* _Instructions to follow_
Go through the entries below and print, exactly, the lines starting at the one with "intros Hi Hs." and ending at the one with "destruct Hr as", keeping both ends and no others.

╭──

(* ===== verification/Events.v ===== *)
(** * Event sinks (server/internal/events)

    The [Sink] interface, the null sink and the NATS sink: a bounded queue that
    drops events when it is full and a goroutine that publishes them.  The NATS
    client itself is outside the repository: whether a connection attempt or a
    publication succeeds is not determined here. *)

From stdpp Require Import base gmap sets strings vector numbers tactics list.
From Stdlib Require Import ZArith Lia.
From S2P Require Import Prelude Words GoIO GoStr.

Section sink.
Context {E : Type}.

Record EventNATS : Type := MkEventNATS { ev_subject : bytes; ev_data : E }.

(** The program points of [SinkNATS.run]. *)
Inductive run_pc : Type := Connecting | Publishing | RunDone.

(** [sk_published] is what [publish] was called with, oldest first. *)
Record SinkNATS : Type := MkSinkNATS {
  sk_url : bytes;
  sk_ch : outlet EventNATS;
  sk_pc : run_pc;
  sk_published : list EventNATS;
}.

Inductive Sink : Type :=
  | SinkNull
  | SinkNats (s : SinkNATS).

Definition newSinkNATS (url : bytes) (picks : list bool) : SinkNATS :=
  MkSinkNATS url (make_outlet EventNATS false picks 1024) Connecting [].

Definition NewSink (url : bytes) (picks : list bool) : Sink :=
  if decide (url ≠ []) then SinkNats (newSinkNATS url picks) else SinkNull.

Definition set_sk_ch (c : outlet EventNATS) (s : SinkNATS) : SinkNATS :=
  MkSinkNATS (sk_url s) c (sk_pc s) (sk_published s).
Definition set_sk_pc (pc : run_pc) (s : SinkNATS) : SinkNATS :=
  MkSinkNATS (sk_url s) (sk_ch s) pc (sk_published s).

(** [Send]: queue the event or drop it; never an error. *)
Definition sink_Send (subject : bytes) (event : E) : M Sink unit := λ s,
  match s with
  | SinkNull => (SinkNull, Ok tt)
  | SinkNats s => (SinkNats (set_sk_ch (o_send (MkEventNATS subject event) (sk_ch s)) s), Ok tt)
  end.

(** [Close] up to waiting for the goroutine. *)
Definition sink_cancel (s : Sink) : Sink :=
  match s with
  | SinkNull => SinkNull
  | SinkNats s => SinkNats (set_sk_ch (o_cancel (sk_ch s)) s)
  end.

(** [publish]: the event is encoded and handed to the connection. *)
Definition publish (ev : EventNATS) (s : SinkNATS) : SinkNATS :=
  MkSinkNATS (sk_url s) (sk_ch s) (sk_pc s) (sk_published s ++ [ev]).

(** The goroutine [run]: [connect] retries until it is connected or canceled,
    then events are taken from the channel one by one. *)
Inductive run_step (s : SinkNATS) : SinkNATS → Prop :=
  | run_connected : sk_pc s = Connecting → o_done (sk_ch s) = false → run_step s (set_sk_pc Publishing s)
  | run_retry : sk_pc s = Connecting → o_done (sk_ch s) = false → run_step s s
  | run_gave_up : sk_pc s = Connecting → o_done (sk_ch s) = true → run_step s (set_sk_pc RunDone s)
  | run_event ev buf :
      sk_pc s = Publishing → ch_buf (pt_chan (o_port (sk_ch s))) = ev :: buf →
      run_step s (publish ev (set_sk_ch (o_take (sk_ch s)) s))
  | run_stop : sk_pc s = Publishing → o_done (sk_ch s) = true → run_step s (set_sk_pc RunDone s).

(** A sink in use: sends (labelled by the event), [Close] and the goroutine. *)
Inductive sink_step : Sink → list EventNATS → Sink → Prop :=
  | sink_send subject event s :
      sink_step s [MkEventNATS subject event] (fst (sink_Send subject event s))
  | sink_close s : sink_step s [] (sink_cancel s)
  | sink_run s s' : run_step s s' → sink_step (SinkNats s) [] (SinkNats s').

Inductive sink_trace (s0 : Sink) : list EventNATS → Sink → Prop :=
  | sink_start : sink_trace s0 [] s0
  | sink_next tr s es s' : sink_trace s0 tr s → sink_step s es s' → sink_trace s0 (tr ++ es) s'.

(** ** Invariant *)

(** What was published and what waits is what was accepted, and that is a part
    of what was sent, in order. *)
Definition sink_inv (tr : list EventNATS) (s : Sink) : Prop :=
  match s with
  | SinkNull => True
  | SinkNats s =>
      sk_published s = pt_taken (o_port (sk_ch s)) ∧ o_sent (sk_ch s) `sublist_of` tr
      ∧ ch_cap (pt_chan (o_port (sk_ch s))) = 1024 ∧ chan_wf (pt_chan (o_port (sk_ch s)))
  end.

Lemma sink_inv_step tr s es s' : sink_inv tr s → sink_step s es s' → sink_inv (tr ++ es) s'.
Proof.
  intros Hi Hs. destruct Hs as [subject event [|s]|[|s]|s s' Hr]; simpl in *; try done;
    rewrite ?app_nil_r.
  - destruct Hi as (Hp & Hsub & Hcap & Hwf).
    set (ev := MkEventNATS subject event).
    pose proof (o_send_cases ev (sk_ch s)) as (_ & Hcap' & Hc).
    assert (pt_taken (o_port (o_send ev (sk_ch s))) = pt_taken (o_port (sk_ch s))) as Ht.
    { unfold o_send. repeat case_match; done. }
    split_and!; [by rewrite Ht| |by rewrite Hcap'|].
    + destruct Hc as [[-> _]|[-> _]]; [by apply sublist_app|by apply sublist_inserts_r].
    + unfold chan_wf. rewrite Hcap'. unfold o_send, o_ready, chan_ready in *.
      destruct (Nat.ltb_spec (length (ch_buf (pt_chan (o_port (sk_ch s))))) (ch_cap (pt_chan (o_port (sk_ch s)))));
        [|done]. repeat case_match; simpl; rewrite ?length_app; simpl; try done; lia.
  - done.
  - destruct Hi as (Hp & Hsub & Hcap & Hwf).
    destruct Hr as [? ?|? ?|? ?|ev buf _ Hb|? ?]; simpl; [done..| |done].
    unfold chan_wf in *. rewrite o_sent_take. unfold port_take. rewrite Hb. simpl.
    rewrite Hp. split_and!; [done..|]. rewrite Hb in Hwf. simpl in Hwf. lia.
Qed.

Lemma sink_inv_trace url picks tr s :
  sink_trace (NewSink url picks) tr s → sink_inv tr s.
Proof.
  induction 1 as [|tr s es s' _ IH Hs]; [|by eapply sink_inv_step].
  unfold NewSink. case_decide; [|done]. split_and!; [done..|]. apply Nat.le_0_l.
Qed.

End sink.
Arguments EventNATS E : clear implicits.
Arguments SinkNATS E : clear implicits.
Arguments Sink E : clear implicits.

(** ** Properties *)

Definition ex_ev (n : nat) : EventNATS nat := MkEventNATS (str "s") n.

(** Two events sent, then the goroutine connects and publishes the first. *)
Definition ex_sent : SinkNATS nat :=
  MkSinkNATS (str "nats://n")
    (Outlet false [] (Port (Chan 1024 [ex_ev 1; ex_ev 2]) [])) Connecting [].
Definition ex_published : SinkNATS nat :=
  let s := set_sk_pc Publishing ex_sent in publish (ex_ev 1) (set_sk_ch (o_take (sk_ch s)) s).

Lemma ex_sink_trace :
  sink_trace (NewSink (str "nats://n") []) [ex_ev 1; ex_ev 2] (SinkNats ex_published).
Proof.
  apply (sink_next _ [ex_ev 1; ex_ev 2] (SinkNats (set_sk_pc Publishing ex_sent)) []);
    [|by apply sink_run, (run_event _ (ex_ev 1) [ex_ev 2])].
  apply (sink_next _ [ex_ev 1; ex_ev 2] (SinkNats ex_sent) []); [|by apply sink_run, run_connected].
  apply (sink_next _ [ex_ev 1] (fst (sink_Send (str "s") 1 (NewSink (str "nats://n") []))) [ex_ev 2]);
    [|apply (sink_send (str "s") 2)].
  apply (sink_next _ [] (NewSink (str "nats://n") []) [ex_ev 1]);
    [apply sink_start|apply (sink_send (str "s") 1)].
Qed.

(** Events are published in the order in which they were sent, none twice
    and none invented; a full queue of 1024 drops events and never blocks or
    fails the sender. *)
Theorem events_in_order {E} url picks tr (s : SinkNATS E) subject event :
  sink_trace (NewSink url picks) tr (SinkNats s) →
  sk_published s `sublist_of` tr
  ∧ sk_published s ++ ch_buf (pt_chan (o_port (sk_ch s))) `sublist_of` tr
  ∧ length (ch_buf (pt_chan (o_port (sk_ch s)))) ≤ 1024
  ∧ snd (sink_Send subject event (SinkNats s)) = Ok tt.
Proof.
  intros Ht. destruct (sink_inv_trace _ _ _ _ Ht) as (Hp & Hsub & Hcap & Hwf).
  unfold o_sent, pt_sent in Hsub. rewrite <- Hp in Hsub. split_and!; [|done| |done].
  - etrans; [apply sublist_inserts_r|exact Hsub]. done.
  - unfold chan_wf in Hwf. by rewrite Hcap in Hwf.
Qed.

Lemma events_in_order_witness :
  sink_trace (NewSink (str "nats://n") []) [ex_ev 1; ex_ev 2] (SinkNats ex_published)
  ∧ sk_published ex_published = [ex_ev 1]
  ∧ sk_published ex_published `sublist_of` [ex_ev 1; ex_ev 2]
  ∧ sk_published ex_published ++ ch_buf (pt_chan (o_port (sk_ch ex_published)))
      `sublist_of` [ex_ev 1; ex_ev 2]
  ∧ length (ch_buf (pt_chan (o_port (sk_ch ex_published)))) ≤ 1024
  ∧ snd (sink_Send (str "s") 3 (SinkNats ex_published)) = Ok tt.
Proof.
  split; [exact ex_sink_trace|]. split; [reflexivity|].
  exact (events_in_order (str "nats://n") [] [ex_ev 1; ex_ev 2] ex_published (str "s") 3 ex_sink_trace).
Defined.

╰──

* _Exercise response_
  intros Hi Hs. destruct Hs as [subject event [|s]|[|s]|s s' Hr]; simpl in *; try done;
    rewrite ?app_nil_r.
  - destruct Hi as (Hp & Hsub & Hcap & Hwf).
    set (ev := MkEventNATS subject event).
    pose proof (o_send_cases ev (sk_ch s)) as (_ & Hcap' & Hc).
    assert (pt_taken (o_port (o_send ev (sk_ch s))) = pt_taken (o_port (sk_ch s))) as Ht.
    { unfold o_send. repeat case_match; done. }
    split_and!; [by rewrite Ht| |by rewrite Hcap'|].
    + destruct Hc as [[-> _]|[-> _]]; [by apply sublist_app|by apply sublist_inserts_r].
    + unfold chan_wf. rewrite Hcap'. unfold o_send, o_ready, chan_ready in *.
      destruct (Nat.ltb_spec (length (ch_buf (pt_chan (o_port (sk_ch s))))) (ch_cap (pt_chan (o_port (sk_ch s)))));
        [|done]. repeat case_match; simpl; rewrite ?length_app; simpl; try done; lia.
  - done.
  - destruct Hi as (Hp & Hsub & Hcap & Hwf).
    destruct Hr as [? ?|? ?|? ?|ev buf _ Hb|? ?]; simpl; [done..| |done].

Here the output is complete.